More than one-third of patients underwent four or more antidepressant trials during a single depressive episode, according to a recent study.

The study's researchers examined the clinical characteristics, service use, and lived experiences of patients with treatment-resistant depression (TRD) compared with those with major depressive disorder (MDD). Using data from a large U.K. secondary care population, the researchers, led by Kiranpreet Gill of the Institute for Mental Health, School of Psychology at the University of Birmingham in Birmingham, U.K., aimed to assess prevalence, treatment pathways, and the burden associated with TRD in both quantitative and qualitative analyses.

According to the study published in The British Journal of Psychiatry, the quantitative component involved a retrospective analysis of deidentified electronic health records from 5,136 adults diagnosed with MDD between 1996 and 2021. Patients with comorbid bipolar disorder, psychosis-related, dementia-related, or neurological conditions were excluded. TRD was defined according to the British Association for Psychopharmacology and Maudsley Prescribing Guidelines criteria as nonresponse to at least two adequate trials of antidepressants followed by a third pharmacologic strategy or augmentation. Among those who met eligibility criteria, 2,461 patients (47.9%) met TRD criteria. Notably, 36.9% of patients with TRD had trialed four or more antidepressants within a single episode.

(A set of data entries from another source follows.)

(** * Driver-Management: the workbook importer

    A shallow embedding of [scripts/import_master_driver_sep.py] and the
    properties of its parsing and extraction pipeline.

    Conventions of the embedding.
    - A Python [str] is a Rocq [string]; the character numbered [k] stands
      for the code point U+00[k], so the development covers the texts made
      of code points below 256.  On that range [\d] is [0-9],
      [str.strip] removes the characters of [is_space] and [str.lower]
      is the character-wise map [lower_char].
    - A Python [int] is a [Z]; list positions and lengths are [nat].
    - Exceptions are values of [exn] carried by [result].
    - The header map and the per-row column map are [gmap]s, the set of
      seen keys is a [gset]; a record is an association list, because the
      order of its keys is the order in which the script writes them. *)

From Stdlib Require Import ZArith Ascii DecimalString DecimalNat Lia.
From Stdlib Require String.
From stdpp Require Import base option list list_numbers gmap strings.

Local Open Scope Z_scope.

(** ** Exceptions *)

Inductive exn : Type :=
  | RuntimeError (* raised by [find_header_row] *)
  | OverflowError (* raised by the [datetime] arithmetic *).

Patients with TRD exhibited higher rates of recurrent depression (31.8% vs 26.6%; P < .001), comorbid anxiety disorders (30.8% vs 24.5%; P < .001), personality disorders (16.5% vs 11.2%; P < .001), psychotic illness (15% vs 8.3%; P < .001), and self-harm (2.7% vs 0.9%; P < .001) compared with those with nonresistant MDD. Cardiovascular comorbidities were more common in the TRD group (5.5% vs 3.3%; P < .001), as were smoking-related diagnoses (6.9% vs 4.6%; P < .001) and type 2 diabetes (5.9% vs 3.9%; P < .001). TRD patients also had significantly greater rates of economic inactivity (41.2% vs 32.6%; P < .001).

Binary logistic regression revealed that TRD status was independently associated with psychotic illness (odds ratio [OR] = 1.59; 95% confidence interval [CI] = 1.27–2), anxiety disorders (OR = 1.21; 95% CI = 1.03–1.41), personality disorders (OR = 1.35; 95% CI = 1.1–1.65), cardiovascular disease (OR = 1.46; 95% CI = 1.02–2.07), and self-harm (OR = 1.76; 95% CI = 1.06–2.93).

The qualitative component involved semistructured interviews with 15 patients (eight clinicians and seven patients with TRD who were 28 to 63 years old). Thematic analysis identified barriers to effective care, including inconsistent terminology, limited psychological service access, and perceived treatment failure. Patients expressed frustration with trial-and-error pharmacologic strategies and called for a more individualized, holistic approach.

These findings highlight the complexity and burden of TRD in secondary care. The researchers recommended clearer classification standards, early identification of treatment resistance, and improved access to tailored psychological and biological interventions.

No conflicts of interest were reported.